» **Task description**:
Each line in the entries that has the word "kstack" has to be copied.

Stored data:
****

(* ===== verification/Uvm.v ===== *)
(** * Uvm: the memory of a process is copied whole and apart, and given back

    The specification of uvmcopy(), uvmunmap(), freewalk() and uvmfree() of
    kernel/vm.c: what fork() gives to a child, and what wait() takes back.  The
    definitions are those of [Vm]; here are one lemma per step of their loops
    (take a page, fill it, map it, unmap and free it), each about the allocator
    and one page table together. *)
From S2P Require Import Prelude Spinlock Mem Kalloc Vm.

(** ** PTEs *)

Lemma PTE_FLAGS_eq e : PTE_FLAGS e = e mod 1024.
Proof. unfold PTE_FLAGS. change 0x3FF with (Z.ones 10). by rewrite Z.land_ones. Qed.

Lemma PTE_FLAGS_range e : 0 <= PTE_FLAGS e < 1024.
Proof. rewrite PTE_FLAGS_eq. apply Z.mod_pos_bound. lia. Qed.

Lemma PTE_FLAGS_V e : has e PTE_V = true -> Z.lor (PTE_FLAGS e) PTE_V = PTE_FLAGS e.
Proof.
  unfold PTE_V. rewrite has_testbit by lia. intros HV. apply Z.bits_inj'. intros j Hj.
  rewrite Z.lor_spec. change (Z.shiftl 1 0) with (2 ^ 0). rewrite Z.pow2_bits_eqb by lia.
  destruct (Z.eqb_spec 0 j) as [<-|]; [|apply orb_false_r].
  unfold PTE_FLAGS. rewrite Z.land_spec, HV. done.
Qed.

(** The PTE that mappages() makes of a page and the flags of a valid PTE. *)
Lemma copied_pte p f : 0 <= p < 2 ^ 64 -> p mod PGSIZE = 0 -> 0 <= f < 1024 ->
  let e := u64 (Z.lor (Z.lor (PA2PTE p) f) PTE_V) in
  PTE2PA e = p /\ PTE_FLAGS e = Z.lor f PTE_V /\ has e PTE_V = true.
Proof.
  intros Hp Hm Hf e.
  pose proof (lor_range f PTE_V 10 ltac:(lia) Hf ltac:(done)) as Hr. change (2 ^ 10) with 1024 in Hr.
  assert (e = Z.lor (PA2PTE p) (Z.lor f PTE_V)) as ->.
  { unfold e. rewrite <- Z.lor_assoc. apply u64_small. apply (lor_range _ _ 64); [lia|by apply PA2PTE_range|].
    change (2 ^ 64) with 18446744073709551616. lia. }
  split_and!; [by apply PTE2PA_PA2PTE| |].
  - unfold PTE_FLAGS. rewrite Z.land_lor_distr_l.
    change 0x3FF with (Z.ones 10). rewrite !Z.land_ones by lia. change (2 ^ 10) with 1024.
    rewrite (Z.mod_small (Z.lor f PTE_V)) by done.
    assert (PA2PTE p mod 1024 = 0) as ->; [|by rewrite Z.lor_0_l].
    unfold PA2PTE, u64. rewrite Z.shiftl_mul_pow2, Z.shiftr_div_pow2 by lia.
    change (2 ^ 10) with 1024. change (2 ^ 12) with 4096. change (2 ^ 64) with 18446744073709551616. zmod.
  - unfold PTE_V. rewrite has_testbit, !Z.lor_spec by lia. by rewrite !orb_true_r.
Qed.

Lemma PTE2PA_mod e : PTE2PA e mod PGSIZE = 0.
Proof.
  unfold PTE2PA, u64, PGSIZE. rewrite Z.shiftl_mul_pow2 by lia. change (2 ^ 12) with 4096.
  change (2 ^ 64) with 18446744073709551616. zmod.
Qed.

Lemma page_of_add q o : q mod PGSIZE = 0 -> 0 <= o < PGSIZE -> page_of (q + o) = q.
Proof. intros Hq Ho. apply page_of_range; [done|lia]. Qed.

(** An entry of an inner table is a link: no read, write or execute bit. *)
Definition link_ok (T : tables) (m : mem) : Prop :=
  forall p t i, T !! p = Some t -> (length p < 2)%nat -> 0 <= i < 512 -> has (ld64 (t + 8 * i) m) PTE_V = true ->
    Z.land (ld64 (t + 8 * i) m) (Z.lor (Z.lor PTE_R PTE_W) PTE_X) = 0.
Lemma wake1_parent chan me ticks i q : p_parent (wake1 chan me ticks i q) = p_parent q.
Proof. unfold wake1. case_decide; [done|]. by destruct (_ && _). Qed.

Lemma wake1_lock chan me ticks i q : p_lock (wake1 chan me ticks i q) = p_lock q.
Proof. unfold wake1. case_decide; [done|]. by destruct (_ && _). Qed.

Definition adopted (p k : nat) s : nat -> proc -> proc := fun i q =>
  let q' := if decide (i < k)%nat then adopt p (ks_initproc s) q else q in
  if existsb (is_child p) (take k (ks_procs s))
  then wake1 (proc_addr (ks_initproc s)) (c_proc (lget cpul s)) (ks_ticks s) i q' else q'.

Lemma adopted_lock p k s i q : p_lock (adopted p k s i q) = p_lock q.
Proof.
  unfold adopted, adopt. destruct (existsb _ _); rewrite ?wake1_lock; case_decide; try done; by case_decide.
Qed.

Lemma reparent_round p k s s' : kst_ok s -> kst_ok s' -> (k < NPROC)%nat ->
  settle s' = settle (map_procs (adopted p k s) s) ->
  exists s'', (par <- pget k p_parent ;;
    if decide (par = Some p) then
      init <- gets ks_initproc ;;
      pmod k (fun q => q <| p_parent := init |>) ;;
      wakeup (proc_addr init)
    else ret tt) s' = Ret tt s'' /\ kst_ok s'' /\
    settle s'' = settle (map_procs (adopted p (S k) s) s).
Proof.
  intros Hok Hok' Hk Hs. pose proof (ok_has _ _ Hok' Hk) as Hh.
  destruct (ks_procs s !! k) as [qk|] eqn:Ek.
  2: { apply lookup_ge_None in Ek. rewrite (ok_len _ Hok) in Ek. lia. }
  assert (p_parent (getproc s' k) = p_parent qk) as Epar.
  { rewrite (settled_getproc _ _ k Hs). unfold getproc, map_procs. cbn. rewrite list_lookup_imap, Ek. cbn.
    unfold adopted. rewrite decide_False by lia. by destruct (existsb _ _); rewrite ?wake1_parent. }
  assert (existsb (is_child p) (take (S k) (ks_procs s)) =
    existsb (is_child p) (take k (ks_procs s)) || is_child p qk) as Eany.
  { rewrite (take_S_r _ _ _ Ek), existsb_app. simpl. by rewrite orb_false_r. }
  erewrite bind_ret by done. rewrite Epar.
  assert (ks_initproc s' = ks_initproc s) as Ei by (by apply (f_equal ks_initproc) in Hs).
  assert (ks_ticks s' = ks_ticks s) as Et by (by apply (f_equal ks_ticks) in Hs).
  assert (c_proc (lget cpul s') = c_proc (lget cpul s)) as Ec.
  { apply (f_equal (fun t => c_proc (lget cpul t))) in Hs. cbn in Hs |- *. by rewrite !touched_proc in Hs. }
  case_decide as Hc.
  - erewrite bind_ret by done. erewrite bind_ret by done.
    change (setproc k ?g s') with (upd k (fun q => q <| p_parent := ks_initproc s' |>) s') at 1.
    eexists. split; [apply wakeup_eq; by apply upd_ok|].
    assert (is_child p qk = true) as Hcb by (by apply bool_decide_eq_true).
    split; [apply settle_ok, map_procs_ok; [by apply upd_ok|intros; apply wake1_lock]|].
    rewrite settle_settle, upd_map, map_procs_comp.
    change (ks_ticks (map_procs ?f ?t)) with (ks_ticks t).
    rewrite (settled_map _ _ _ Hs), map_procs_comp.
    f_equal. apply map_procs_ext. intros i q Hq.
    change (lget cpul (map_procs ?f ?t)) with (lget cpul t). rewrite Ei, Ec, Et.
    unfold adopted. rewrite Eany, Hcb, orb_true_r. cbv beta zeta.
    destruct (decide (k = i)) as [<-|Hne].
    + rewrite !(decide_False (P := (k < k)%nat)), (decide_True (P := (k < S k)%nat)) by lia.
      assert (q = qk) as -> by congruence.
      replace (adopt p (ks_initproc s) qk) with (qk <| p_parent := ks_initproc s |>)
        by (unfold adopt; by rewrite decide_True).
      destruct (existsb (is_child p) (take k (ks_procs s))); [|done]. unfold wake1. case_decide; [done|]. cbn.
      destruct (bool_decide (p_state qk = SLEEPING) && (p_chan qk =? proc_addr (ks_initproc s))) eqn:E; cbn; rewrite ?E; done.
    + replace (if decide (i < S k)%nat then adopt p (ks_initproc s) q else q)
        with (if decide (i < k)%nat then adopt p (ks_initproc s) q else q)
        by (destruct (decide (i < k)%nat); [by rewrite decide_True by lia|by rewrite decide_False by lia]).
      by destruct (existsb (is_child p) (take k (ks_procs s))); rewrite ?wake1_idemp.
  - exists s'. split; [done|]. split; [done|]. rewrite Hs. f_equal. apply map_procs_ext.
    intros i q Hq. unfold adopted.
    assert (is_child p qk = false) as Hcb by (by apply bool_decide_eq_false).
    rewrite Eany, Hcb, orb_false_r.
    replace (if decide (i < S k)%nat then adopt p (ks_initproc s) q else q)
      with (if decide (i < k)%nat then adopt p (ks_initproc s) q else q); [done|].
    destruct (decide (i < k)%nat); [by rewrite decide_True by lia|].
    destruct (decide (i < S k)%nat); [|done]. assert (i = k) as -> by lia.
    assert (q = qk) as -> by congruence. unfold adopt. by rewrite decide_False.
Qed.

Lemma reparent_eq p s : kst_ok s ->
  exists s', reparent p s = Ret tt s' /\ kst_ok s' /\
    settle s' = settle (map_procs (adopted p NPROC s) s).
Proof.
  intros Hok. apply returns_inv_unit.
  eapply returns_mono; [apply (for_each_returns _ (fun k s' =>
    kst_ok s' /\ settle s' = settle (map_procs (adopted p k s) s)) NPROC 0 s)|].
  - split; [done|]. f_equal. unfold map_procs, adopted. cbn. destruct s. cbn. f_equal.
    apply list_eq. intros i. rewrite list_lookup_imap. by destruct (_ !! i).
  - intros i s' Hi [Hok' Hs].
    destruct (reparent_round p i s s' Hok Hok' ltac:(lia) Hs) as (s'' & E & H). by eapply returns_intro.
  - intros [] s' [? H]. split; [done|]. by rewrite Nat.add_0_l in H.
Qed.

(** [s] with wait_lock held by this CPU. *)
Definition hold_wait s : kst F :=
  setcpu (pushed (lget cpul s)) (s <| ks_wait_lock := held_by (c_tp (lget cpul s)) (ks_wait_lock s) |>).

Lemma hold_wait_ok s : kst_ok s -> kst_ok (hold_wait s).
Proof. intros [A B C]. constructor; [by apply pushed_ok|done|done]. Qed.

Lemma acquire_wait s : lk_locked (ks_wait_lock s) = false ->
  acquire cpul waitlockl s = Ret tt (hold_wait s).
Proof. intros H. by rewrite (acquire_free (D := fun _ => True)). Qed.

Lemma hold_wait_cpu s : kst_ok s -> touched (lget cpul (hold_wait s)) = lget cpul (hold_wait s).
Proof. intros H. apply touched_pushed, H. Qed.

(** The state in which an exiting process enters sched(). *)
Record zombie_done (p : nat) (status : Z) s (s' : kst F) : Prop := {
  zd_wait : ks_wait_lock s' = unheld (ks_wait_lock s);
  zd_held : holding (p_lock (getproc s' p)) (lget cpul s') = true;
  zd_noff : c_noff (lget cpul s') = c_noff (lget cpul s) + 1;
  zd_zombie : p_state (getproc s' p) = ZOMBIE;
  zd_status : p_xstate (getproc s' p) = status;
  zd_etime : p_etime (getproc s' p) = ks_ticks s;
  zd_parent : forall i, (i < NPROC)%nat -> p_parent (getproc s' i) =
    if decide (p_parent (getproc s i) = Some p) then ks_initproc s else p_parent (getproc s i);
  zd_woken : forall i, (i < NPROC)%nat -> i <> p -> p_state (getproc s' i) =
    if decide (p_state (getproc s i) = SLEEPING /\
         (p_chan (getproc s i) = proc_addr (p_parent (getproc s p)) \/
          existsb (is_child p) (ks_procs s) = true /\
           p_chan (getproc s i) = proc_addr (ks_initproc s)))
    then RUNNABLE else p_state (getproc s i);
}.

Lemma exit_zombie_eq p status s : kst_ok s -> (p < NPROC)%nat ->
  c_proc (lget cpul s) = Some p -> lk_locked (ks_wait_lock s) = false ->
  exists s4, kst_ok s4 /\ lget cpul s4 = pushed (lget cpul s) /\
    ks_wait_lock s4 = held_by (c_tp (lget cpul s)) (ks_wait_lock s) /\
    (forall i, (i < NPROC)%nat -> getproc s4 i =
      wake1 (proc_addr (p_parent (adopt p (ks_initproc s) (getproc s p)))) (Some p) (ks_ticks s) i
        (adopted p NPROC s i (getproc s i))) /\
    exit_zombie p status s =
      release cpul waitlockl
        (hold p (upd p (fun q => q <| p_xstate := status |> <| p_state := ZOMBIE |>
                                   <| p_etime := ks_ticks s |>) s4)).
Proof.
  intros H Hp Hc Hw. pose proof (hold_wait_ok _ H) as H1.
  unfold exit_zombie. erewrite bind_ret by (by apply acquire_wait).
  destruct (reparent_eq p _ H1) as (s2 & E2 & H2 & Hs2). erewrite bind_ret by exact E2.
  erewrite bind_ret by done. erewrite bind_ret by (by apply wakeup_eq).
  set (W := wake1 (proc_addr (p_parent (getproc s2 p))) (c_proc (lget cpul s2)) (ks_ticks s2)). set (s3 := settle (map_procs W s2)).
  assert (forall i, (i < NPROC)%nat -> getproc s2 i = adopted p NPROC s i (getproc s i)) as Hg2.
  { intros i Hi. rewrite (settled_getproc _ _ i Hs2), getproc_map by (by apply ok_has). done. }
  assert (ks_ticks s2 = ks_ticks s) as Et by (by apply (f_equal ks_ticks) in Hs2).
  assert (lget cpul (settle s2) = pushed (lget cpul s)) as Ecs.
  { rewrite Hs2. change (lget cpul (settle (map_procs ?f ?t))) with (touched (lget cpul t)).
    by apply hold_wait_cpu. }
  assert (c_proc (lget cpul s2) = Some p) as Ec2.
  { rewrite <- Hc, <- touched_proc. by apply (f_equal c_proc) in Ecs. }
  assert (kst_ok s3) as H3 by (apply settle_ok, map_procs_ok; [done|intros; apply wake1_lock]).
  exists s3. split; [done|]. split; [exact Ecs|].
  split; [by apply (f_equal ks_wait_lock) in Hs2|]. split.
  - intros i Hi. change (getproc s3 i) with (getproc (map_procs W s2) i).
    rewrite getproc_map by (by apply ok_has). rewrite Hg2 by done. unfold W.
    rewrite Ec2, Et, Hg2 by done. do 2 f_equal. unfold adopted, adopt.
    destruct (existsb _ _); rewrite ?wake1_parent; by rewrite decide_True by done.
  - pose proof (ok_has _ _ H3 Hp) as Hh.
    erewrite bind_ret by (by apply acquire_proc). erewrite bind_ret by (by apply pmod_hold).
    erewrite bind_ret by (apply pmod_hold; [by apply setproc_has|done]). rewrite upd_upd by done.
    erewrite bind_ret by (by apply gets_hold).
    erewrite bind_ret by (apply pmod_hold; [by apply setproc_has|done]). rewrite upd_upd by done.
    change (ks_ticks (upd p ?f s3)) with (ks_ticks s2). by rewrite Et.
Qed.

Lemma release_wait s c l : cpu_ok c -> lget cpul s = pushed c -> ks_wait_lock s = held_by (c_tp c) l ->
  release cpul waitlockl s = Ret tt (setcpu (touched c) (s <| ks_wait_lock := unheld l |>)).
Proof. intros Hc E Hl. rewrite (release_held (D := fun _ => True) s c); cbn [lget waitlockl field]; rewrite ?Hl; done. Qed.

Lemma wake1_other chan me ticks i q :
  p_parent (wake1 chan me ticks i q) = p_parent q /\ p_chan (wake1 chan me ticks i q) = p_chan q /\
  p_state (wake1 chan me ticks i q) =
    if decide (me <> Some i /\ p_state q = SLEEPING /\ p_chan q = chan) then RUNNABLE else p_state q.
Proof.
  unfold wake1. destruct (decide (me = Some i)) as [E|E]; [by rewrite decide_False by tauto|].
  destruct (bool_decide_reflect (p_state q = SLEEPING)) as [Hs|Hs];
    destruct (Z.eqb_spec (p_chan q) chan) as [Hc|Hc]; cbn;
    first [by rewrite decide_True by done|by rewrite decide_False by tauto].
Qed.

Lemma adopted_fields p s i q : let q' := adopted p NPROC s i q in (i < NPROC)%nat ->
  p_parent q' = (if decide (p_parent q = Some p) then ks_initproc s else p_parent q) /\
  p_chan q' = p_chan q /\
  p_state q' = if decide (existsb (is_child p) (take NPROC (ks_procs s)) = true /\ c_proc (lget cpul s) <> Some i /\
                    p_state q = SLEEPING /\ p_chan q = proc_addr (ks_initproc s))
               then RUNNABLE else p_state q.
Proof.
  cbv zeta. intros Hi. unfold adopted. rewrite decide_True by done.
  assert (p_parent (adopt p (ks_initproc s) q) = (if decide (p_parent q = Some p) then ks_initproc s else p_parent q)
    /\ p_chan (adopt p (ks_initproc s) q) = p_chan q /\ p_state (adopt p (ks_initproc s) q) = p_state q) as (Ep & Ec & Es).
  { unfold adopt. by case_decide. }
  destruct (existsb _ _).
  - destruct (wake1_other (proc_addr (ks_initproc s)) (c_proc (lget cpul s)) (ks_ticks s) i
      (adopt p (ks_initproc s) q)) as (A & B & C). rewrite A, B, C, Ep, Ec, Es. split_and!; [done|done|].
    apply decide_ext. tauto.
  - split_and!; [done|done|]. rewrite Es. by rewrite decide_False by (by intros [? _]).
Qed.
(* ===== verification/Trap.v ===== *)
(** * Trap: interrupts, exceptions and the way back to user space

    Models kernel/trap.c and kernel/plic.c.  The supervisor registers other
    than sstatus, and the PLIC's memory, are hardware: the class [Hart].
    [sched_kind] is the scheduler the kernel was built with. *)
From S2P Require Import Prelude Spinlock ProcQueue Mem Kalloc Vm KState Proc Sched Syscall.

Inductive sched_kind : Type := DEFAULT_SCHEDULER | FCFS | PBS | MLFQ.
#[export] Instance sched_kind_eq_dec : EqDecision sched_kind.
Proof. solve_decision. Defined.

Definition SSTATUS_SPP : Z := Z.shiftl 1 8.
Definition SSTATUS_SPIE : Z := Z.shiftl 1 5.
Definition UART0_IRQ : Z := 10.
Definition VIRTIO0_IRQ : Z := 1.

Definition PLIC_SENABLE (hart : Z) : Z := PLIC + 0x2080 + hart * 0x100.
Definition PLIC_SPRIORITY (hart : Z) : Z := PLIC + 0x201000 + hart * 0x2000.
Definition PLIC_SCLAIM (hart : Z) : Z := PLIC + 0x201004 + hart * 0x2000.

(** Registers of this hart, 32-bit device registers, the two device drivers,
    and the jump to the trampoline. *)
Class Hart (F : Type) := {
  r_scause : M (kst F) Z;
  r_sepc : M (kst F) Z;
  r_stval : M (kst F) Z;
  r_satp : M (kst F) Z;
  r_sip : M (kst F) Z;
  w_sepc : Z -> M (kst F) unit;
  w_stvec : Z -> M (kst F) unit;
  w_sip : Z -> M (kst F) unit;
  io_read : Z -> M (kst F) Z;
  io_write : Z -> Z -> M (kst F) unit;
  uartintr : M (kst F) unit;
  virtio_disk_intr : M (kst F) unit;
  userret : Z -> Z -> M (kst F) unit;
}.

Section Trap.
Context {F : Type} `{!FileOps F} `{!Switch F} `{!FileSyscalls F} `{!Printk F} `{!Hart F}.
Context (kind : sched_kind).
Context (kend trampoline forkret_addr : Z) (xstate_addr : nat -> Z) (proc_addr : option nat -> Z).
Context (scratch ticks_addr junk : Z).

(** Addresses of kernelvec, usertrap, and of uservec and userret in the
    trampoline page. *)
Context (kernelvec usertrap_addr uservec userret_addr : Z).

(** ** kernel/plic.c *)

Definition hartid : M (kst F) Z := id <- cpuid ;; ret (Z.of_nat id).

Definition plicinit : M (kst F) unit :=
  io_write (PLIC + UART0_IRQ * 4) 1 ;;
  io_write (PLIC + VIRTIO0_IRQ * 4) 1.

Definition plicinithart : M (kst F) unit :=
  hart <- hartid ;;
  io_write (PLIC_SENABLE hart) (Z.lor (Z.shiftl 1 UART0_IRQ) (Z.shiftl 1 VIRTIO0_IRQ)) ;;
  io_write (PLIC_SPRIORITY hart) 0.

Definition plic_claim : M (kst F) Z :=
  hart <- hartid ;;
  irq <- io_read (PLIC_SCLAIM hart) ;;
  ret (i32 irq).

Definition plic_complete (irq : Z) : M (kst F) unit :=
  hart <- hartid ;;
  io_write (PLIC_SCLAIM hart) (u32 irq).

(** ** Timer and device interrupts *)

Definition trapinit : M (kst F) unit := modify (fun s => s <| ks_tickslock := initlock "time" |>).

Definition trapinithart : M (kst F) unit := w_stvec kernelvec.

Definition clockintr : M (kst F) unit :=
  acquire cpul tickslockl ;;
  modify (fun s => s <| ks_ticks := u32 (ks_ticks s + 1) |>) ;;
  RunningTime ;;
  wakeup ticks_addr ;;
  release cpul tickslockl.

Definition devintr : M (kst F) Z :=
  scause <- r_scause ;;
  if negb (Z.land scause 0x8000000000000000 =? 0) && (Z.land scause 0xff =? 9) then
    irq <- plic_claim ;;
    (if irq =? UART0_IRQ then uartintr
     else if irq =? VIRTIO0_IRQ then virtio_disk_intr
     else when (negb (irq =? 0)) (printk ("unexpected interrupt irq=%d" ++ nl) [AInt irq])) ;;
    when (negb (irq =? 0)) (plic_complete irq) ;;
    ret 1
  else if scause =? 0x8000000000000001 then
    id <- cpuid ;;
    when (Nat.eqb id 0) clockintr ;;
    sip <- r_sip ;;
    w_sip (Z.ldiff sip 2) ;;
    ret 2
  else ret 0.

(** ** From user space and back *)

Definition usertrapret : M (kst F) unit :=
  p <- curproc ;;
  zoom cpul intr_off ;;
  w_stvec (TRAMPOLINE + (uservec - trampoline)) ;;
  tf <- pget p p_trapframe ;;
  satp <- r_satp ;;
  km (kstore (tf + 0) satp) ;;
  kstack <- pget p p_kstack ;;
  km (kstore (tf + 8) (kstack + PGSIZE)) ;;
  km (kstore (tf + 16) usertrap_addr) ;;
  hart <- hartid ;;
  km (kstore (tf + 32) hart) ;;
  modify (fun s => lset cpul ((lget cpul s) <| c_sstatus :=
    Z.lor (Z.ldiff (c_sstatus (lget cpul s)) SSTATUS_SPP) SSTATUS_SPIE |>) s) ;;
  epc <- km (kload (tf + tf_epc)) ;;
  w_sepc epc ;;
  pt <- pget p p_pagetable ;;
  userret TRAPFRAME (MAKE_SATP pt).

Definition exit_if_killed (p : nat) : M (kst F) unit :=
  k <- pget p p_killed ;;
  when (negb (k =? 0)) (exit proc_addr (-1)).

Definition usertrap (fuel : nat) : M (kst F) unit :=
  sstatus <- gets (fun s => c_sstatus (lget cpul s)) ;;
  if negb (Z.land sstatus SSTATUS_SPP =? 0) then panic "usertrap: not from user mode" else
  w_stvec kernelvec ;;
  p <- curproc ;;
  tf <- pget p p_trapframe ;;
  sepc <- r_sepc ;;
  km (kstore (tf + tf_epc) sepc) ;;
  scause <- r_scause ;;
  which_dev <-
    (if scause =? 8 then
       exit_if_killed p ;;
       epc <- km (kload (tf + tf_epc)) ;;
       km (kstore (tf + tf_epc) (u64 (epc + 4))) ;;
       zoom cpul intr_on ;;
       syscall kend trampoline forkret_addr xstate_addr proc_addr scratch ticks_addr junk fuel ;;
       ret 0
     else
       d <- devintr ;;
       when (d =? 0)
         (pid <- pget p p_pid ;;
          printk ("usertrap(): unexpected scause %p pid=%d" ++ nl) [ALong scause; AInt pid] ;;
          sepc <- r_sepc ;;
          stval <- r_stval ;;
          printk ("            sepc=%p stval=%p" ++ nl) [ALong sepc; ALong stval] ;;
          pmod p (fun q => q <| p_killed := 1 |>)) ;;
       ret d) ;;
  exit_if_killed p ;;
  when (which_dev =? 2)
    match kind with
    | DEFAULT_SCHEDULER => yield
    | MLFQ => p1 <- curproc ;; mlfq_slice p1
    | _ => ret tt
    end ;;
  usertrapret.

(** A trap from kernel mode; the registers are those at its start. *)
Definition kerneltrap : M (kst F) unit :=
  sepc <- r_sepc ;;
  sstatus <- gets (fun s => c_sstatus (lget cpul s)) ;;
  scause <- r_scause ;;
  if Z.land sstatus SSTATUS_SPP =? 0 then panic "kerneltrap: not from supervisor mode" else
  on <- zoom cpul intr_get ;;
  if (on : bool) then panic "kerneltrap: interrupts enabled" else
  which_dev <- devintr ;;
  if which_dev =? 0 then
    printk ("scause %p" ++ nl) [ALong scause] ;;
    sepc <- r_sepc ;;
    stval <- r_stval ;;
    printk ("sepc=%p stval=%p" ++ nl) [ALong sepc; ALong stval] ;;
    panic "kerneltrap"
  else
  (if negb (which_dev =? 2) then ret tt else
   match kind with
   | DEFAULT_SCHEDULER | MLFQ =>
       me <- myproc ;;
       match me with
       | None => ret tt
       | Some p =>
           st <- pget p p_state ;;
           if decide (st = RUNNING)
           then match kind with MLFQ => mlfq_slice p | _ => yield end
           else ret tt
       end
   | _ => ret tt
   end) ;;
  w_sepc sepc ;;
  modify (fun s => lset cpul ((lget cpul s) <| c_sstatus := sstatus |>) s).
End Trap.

****

» **Response for this exercise**:
  kstack <- pget p p_kstack ;;
  km (kstore (tf + 8) (kstack + PGSIZE)) ;;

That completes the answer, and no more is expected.